What to produce: Find "Proof. intros O." and "pte_to_virt. rewrite Ep." in the records below. Copy the lines holding them and every line between, exactly, and no others.

----- Supplied data -----

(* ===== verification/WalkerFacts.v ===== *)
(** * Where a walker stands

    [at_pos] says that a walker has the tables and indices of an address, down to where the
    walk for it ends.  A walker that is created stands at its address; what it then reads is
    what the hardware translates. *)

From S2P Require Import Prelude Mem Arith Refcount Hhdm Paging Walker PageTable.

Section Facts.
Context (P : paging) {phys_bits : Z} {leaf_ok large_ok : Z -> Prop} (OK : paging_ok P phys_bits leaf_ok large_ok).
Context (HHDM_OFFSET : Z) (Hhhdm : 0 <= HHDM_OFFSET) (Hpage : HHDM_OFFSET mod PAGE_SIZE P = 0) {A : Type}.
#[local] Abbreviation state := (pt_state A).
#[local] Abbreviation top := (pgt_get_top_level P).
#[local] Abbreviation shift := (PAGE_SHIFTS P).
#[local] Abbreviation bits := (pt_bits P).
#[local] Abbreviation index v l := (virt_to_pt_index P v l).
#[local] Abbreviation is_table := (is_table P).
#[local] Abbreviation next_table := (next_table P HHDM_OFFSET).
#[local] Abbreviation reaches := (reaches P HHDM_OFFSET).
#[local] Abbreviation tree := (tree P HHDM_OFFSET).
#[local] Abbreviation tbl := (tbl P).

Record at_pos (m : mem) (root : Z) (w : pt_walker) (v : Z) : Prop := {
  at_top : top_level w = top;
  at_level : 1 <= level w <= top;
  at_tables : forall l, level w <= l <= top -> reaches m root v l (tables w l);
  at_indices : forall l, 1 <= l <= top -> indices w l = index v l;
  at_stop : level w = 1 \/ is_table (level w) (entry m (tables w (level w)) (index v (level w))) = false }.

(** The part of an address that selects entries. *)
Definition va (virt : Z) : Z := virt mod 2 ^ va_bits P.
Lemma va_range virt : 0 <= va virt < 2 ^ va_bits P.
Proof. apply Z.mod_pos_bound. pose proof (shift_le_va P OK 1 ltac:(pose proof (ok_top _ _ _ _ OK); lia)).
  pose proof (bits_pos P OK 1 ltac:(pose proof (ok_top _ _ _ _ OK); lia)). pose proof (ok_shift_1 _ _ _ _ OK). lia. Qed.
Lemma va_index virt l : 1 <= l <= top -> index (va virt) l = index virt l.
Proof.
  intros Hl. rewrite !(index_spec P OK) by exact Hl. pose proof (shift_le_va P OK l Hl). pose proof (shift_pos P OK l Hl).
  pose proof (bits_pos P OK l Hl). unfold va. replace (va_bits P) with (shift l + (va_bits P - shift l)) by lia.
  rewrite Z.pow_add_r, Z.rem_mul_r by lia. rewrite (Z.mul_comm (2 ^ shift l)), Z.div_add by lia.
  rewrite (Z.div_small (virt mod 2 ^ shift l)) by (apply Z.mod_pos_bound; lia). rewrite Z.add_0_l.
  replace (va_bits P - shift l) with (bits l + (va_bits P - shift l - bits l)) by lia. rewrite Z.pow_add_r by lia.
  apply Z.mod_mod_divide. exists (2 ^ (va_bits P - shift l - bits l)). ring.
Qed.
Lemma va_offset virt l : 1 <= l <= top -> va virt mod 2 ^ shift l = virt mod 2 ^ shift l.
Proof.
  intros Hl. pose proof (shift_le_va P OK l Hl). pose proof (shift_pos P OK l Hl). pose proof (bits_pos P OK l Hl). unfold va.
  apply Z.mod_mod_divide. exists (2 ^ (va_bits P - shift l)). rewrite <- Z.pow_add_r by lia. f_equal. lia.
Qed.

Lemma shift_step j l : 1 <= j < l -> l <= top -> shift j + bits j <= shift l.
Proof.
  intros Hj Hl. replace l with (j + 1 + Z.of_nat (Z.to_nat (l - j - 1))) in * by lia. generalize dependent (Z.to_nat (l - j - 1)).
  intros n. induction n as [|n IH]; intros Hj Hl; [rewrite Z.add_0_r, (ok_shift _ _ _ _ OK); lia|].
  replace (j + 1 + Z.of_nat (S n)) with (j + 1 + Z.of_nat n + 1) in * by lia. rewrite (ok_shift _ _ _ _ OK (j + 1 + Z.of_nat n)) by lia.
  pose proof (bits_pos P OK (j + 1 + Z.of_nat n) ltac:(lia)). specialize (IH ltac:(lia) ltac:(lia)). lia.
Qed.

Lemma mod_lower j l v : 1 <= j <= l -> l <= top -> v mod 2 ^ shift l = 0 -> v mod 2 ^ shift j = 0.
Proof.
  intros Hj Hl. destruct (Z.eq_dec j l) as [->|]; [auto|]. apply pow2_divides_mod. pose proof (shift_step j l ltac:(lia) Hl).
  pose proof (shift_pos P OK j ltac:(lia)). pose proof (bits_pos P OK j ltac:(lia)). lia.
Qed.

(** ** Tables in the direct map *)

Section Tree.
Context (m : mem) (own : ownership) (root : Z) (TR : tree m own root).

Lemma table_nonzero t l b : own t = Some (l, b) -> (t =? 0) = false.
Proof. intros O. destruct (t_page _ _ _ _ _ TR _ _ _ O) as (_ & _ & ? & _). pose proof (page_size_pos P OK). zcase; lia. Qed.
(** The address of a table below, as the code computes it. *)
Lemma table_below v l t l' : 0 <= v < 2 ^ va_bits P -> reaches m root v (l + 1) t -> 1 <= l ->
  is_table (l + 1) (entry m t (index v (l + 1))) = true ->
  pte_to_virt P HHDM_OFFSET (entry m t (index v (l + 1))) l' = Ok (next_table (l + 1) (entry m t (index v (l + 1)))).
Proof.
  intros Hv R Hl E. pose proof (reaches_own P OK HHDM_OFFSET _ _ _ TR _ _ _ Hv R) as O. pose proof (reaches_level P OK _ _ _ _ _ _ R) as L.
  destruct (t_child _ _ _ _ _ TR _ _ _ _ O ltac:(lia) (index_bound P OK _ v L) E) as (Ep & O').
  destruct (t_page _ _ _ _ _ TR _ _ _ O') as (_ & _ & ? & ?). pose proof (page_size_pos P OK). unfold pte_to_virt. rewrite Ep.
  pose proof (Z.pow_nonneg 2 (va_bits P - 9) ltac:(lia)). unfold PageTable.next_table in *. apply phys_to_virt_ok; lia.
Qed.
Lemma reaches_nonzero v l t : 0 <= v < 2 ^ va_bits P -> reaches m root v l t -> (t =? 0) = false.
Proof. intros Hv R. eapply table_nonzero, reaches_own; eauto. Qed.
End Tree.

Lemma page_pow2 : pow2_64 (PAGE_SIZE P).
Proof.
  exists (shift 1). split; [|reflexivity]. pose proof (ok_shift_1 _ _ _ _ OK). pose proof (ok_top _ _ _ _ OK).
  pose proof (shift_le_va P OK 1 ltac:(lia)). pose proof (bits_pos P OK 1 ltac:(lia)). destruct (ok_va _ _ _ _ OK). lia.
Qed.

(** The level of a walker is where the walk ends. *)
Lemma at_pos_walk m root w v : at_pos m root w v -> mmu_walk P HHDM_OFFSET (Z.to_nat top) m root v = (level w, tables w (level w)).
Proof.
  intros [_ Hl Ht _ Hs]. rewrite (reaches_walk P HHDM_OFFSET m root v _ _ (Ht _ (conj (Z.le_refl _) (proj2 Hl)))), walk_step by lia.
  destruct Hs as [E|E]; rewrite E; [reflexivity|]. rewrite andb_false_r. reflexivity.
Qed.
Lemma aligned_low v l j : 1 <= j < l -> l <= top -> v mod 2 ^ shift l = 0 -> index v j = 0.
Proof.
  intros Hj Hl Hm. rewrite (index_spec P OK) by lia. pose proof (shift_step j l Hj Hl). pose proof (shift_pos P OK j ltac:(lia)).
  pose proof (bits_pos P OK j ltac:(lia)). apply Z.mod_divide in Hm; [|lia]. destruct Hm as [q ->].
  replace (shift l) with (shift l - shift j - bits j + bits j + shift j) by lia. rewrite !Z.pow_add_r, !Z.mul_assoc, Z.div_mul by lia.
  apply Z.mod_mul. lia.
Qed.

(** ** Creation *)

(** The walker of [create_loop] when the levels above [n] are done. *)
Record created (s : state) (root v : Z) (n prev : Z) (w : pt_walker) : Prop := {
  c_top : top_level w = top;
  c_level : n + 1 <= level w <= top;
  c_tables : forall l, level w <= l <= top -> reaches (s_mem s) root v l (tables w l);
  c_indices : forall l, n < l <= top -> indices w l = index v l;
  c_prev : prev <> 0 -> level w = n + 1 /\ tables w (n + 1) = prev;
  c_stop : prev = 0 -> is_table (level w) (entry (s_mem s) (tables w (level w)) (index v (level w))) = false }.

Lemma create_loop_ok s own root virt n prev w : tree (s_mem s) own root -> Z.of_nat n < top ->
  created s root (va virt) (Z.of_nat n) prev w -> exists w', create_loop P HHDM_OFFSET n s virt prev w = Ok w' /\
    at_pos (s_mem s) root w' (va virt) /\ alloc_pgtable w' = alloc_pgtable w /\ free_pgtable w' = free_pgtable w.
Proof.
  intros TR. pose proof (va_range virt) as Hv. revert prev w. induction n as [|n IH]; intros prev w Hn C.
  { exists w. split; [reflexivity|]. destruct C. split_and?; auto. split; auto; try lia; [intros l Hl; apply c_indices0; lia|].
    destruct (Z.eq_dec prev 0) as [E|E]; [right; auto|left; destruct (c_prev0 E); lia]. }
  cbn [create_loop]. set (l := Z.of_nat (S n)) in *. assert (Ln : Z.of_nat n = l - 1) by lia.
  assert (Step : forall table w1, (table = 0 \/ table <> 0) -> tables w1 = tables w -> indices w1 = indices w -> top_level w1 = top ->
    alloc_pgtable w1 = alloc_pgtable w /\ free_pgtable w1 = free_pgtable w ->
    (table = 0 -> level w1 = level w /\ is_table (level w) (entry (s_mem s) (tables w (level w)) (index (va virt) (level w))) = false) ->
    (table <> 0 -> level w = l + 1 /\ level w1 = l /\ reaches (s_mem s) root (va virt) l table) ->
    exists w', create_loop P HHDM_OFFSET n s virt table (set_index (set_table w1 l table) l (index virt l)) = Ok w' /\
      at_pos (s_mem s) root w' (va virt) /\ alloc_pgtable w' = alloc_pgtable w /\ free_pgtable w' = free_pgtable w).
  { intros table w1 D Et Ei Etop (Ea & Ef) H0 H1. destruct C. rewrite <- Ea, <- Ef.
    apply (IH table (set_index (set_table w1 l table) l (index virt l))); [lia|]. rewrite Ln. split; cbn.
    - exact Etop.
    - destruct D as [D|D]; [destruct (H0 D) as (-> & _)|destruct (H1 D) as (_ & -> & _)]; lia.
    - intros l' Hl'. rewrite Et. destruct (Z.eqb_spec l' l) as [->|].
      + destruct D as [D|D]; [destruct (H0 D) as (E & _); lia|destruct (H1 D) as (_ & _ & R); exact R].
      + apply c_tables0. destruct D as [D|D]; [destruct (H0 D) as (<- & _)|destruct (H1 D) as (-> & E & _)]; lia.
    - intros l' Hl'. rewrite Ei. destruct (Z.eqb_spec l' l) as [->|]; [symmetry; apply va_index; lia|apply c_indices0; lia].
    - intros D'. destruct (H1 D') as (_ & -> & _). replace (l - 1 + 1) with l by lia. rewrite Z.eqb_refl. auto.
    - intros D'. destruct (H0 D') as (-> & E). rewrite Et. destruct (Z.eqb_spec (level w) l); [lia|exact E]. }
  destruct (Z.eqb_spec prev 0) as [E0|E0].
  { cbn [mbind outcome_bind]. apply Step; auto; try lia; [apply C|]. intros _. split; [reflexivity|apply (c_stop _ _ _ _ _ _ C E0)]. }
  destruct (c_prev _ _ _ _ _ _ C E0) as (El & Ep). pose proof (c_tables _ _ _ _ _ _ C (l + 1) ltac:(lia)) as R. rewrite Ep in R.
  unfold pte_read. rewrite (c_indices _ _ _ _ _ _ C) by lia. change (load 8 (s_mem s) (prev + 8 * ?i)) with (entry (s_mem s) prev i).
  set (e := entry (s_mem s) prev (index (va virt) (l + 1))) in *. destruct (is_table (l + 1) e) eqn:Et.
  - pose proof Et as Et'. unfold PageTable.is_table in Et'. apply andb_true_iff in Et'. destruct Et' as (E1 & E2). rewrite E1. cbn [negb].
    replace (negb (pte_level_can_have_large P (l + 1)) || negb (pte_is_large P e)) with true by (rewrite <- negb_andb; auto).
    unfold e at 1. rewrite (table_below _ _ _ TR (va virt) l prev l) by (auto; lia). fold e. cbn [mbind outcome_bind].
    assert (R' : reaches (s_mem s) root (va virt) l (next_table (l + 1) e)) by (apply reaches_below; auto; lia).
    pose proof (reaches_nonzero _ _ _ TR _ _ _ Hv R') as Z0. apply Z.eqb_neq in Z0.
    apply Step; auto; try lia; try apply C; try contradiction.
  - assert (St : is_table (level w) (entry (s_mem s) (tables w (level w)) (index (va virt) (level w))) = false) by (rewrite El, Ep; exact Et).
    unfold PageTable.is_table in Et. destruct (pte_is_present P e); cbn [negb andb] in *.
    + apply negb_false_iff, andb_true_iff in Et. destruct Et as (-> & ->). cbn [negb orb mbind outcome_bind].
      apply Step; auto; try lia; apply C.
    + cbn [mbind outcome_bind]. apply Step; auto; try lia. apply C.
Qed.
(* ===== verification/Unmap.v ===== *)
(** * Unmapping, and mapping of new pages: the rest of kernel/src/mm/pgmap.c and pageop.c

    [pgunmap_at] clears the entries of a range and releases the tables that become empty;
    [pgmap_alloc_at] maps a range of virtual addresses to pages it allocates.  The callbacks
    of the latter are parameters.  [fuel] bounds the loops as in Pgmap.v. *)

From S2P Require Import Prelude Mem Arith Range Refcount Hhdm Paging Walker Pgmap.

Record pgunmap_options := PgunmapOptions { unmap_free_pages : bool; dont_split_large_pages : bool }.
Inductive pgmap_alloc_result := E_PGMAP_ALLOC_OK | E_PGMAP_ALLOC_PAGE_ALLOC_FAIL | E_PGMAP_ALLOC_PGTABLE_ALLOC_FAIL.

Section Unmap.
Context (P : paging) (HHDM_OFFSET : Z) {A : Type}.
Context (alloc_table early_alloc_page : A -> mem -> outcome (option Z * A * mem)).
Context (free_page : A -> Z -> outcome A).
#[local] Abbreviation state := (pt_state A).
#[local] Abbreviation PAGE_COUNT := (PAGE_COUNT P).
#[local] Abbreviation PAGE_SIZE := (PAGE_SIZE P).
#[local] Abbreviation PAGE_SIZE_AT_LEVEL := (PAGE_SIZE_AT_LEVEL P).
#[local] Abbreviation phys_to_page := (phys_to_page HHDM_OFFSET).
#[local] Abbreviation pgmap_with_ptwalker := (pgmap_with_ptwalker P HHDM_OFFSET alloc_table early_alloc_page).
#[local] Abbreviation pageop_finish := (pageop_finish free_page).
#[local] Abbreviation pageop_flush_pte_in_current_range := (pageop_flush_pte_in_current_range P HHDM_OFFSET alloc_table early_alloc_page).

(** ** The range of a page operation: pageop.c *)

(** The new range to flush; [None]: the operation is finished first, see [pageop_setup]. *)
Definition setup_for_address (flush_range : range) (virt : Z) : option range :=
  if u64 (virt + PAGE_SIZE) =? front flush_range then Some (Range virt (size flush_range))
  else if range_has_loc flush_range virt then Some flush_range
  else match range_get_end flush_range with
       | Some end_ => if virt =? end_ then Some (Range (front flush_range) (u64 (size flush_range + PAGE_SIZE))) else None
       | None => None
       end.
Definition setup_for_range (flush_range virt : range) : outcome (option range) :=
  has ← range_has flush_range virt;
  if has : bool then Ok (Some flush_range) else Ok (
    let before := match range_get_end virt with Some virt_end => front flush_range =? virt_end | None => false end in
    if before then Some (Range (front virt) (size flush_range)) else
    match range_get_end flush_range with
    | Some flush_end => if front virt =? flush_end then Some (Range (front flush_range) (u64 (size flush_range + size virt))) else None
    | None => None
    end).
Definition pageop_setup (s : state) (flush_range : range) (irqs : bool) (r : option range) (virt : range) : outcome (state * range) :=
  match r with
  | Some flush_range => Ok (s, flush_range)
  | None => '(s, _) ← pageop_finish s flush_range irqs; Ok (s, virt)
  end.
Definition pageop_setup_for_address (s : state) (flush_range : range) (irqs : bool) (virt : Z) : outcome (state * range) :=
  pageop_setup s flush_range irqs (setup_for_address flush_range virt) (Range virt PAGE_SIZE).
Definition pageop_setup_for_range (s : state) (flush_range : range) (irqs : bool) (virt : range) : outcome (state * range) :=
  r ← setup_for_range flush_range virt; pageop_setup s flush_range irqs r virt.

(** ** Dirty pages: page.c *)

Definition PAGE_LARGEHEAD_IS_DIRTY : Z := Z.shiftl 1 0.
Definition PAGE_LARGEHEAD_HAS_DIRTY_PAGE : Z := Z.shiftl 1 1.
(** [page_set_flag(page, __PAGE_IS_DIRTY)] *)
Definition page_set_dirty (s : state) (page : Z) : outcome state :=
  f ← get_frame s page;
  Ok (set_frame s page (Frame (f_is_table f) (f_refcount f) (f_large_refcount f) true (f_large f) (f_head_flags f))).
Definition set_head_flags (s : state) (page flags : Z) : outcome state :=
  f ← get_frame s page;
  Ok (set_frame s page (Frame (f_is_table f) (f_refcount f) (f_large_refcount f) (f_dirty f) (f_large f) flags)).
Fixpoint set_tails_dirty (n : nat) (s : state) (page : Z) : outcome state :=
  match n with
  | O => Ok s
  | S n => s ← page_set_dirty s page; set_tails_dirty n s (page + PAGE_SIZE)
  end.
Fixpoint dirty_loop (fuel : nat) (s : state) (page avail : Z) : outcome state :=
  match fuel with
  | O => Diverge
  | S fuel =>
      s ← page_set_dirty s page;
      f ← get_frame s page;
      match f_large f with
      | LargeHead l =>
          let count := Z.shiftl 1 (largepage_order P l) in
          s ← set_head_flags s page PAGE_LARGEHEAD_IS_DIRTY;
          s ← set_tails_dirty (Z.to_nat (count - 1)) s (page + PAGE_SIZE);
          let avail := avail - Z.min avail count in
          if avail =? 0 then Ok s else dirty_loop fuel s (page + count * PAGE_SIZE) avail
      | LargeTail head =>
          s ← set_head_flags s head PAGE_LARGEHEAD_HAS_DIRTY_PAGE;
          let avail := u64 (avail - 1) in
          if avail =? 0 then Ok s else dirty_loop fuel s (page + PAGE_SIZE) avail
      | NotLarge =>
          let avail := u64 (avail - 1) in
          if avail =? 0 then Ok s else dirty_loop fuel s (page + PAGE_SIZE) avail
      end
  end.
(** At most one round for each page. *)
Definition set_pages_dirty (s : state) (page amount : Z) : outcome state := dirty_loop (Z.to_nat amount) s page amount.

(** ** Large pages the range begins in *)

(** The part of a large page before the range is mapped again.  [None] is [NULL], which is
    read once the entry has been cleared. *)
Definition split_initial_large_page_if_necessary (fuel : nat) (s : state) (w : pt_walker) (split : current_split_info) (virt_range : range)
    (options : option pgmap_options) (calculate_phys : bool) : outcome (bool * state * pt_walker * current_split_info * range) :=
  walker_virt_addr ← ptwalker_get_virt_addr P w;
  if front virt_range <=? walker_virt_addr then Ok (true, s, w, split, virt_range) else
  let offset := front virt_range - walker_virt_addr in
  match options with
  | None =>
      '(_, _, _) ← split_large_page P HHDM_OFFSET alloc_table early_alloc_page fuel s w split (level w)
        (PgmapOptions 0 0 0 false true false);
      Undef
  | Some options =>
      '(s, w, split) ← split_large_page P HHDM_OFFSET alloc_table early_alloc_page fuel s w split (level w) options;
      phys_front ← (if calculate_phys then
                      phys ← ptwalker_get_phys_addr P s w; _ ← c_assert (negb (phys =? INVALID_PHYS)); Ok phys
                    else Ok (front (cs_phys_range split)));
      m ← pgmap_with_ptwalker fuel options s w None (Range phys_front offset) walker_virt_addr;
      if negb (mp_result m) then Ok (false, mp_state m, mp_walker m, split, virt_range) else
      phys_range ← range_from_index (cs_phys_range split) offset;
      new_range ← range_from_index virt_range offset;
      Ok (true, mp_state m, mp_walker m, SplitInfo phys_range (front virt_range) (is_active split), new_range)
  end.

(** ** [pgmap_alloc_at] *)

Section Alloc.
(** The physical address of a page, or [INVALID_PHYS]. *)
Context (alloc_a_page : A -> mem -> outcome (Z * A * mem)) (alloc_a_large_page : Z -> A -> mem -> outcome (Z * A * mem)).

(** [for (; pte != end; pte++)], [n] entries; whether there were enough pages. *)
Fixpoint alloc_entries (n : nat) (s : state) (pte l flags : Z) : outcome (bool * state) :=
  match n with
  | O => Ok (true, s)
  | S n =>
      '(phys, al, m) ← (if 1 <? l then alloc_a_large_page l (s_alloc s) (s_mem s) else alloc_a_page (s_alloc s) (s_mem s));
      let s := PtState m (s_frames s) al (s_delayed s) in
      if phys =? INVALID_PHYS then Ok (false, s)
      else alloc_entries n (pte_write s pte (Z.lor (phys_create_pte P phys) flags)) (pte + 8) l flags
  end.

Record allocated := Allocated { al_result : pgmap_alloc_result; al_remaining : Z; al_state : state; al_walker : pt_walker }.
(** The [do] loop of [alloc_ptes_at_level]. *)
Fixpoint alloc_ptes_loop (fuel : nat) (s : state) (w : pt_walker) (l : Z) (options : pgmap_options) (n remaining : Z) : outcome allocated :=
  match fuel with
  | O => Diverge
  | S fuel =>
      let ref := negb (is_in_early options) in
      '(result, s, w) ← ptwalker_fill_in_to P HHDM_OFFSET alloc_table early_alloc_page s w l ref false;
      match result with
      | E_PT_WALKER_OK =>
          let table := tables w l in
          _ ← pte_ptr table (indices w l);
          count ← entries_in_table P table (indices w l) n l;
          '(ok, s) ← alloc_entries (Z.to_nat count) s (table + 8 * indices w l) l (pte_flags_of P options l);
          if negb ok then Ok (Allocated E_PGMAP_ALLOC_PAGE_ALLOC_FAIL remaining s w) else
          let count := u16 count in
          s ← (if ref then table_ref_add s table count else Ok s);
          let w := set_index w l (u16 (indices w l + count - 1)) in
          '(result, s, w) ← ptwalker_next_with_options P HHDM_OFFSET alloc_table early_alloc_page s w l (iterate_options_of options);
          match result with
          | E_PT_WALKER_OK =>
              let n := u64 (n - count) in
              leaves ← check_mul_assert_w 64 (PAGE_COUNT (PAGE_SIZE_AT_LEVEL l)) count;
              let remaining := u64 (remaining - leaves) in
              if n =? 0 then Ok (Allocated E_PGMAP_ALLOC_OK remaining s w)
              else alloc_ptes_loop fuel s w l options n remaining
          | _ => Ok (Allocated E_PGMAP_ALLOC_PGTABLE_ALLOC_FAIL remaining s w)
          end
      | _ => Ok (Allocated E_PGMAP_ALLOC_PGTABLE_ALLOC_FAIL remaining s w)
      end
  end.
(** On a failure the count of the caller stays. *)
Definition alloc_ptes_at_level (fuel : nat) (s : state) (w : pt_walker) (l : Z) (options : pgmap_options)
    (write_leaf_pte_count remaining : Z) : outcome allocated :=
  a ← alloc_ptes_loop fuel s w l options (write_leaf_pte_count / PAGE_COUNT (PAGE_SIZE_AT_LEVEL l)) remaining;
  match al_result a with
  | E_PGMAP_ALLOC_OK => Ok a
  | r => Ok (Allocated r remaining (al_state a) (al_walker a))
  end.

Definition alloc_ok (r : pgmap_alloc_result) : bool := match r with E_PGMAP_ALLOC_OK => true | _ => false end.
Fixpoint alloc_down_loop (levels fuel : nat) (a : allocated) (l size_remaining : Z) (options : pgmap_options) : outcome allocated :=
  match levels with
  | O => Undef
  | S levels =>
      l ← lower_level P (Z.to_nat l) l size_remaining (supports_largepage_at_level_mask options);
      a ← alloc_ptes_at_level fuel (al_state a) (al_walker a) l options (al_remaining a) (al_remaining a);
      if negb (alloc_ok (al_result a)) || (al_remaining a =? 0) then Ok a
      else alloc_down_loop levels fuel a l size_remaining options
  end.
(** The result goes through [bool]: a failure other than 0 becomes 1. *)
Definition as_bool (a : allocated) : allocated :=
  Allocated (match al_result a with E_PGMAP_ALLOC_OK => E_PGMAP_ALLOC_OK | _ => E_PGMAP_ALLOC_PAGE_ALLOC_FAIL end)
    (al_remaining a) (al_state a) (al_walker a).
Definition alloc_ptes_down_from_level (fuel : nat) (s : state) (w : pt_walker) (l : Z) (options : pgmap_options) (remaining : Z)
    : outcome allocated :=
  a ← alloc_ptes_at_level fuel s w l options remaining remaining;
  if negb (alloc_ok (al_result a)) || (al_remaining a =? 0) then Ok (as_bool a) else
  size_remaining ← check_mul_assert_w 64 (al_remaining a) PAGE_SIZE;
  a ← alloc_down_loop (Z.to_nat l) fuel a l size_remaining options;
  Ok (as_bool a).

-----

Answer section:
Proof. intros O. destruct (t_page _ _ _ _ _ TR _ _ _ O) as (_ & _ & ? & _). pose proof (page_size_pos P OK). zcase; lia. Qed.
(** The address of a table below, as the code computes it. *)
Lemma table_below v l t l' : 0 <= v < 2 ^ va_bits P -> reaches m root v (l + 1) t -> 1 <= l ->
  is_table (l + 1) (entry m t (index v (l + 1))) = true ->
  pte_to_virt P HHDM_OFFSET (entry m t (index v (l + 1))) l' = Ok (next_table (l + 1) (entry m t (index v (l + 1)))).
Proof.
  intros Hv R Hl E. pose proof (reaches_own P OK HHDM_OFFSET _ _ _ TR _ _ _ Hv R) as O. pose proof (reaches_level P OK _ _ _ _ _ _ R) as L.
  destruct (t_child _ _ _ _ _ TR _ _ _ _ O ltac:(lia) (index_bound P OK _ v L) E) as (Ep & O').
  destruct (t_page _ _ _ _ _ TR _ _ _ O') as (_ & _ & ? & ?). pose proof (page_size_pos P OK). unfold pte_to_virt. rewrite Ep.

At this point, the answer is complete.